- GIVEN ENTRIES:

#####

Lemma print_stdout self e s :
  st_stdout (print self e s)
  = if verbose self then st_stdout s ++ [e] else st_stdout s.
Proof. unfold print. destruct (verbose self); reflexivity. Qed.

Lemma unbroken_stdout_length self ts iters :
  forall s,
    length (st_stdout (unbroken self ts iters s))
    = length (st_stdout s) + (if verbose self then length iters else 0).
Proof.
  induction iters as [|iter rest IH]; intros s.
  - simpl. destruct (verbose self); lia.
  - unfold unbroken in *. cbn [foldl]. rewrite IH. unfold epoch_logged.
    rewrite print_stdout, epoch_stdout.
    destruct (verbose self); [rewrite length_app|]; simpl; lia.
Qed.

Lemma unbroken_iter self ts iters iter s :
  st_iter (unbroken self ts (iters ++ [iter]) s) = iter.
Proof.
  rewrite unbroken_snoc. unfold epoch_logged.
  match goal with |- st_iter (print _ ?e ?x) = _ =>
    destruct (print_fields self e x) as (_ & _ & ->) end.
  apply epoch_fields.
Qed.

(** X3. With [early_stop] off the loop never breaks: it runs all
    [max_iter] epochs, whatever the losses are, and in verbose mode it
    prints one progress line per epoch. *)
Theorem loop_without_early_stop :
  forall self ts s0,
    early_stop self = false ->
    (1 <= max_iter self)%Z ->
    let N := Z.to_nat (max_iter self) in
    let final := epochs self ts (seq 1 N) s0 in
    final = unbroken self ts (seq 1 N) s0
    /\ st_iter final = N
    /\ length (st_stdout final)
       = length (st_stdout s0) + (if verbose self then N else 0).
Proof.
  intros self ts s0 Hes Hmax N final.
  assert (final = unbroken self ts (seq 1 N) s0) as Hfinal
    by (apply epochs_without_early_stop; exact Hes).
  split; [exact Hfinal|]. rewrite Hfinal. split.
  - replace N with (S (N - 1)) at 1 by lia.
    rewrite seq_S, unbroken_iter. lia.
  - rewrite unbroken_stdout_length, length_seq. reflexivity.
Qed.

#####

- PROBLEM: Which lines above hold the string "then"? Show each of them.

- COMPLETED TASK:
  = if verbose self then st_stdout s ++ [e] else st_stdout s.
    = length (st_stdout s) + (if verbose self then length iters else 0).
       = length (st_stdout s0) + (if verbose self then N else 0).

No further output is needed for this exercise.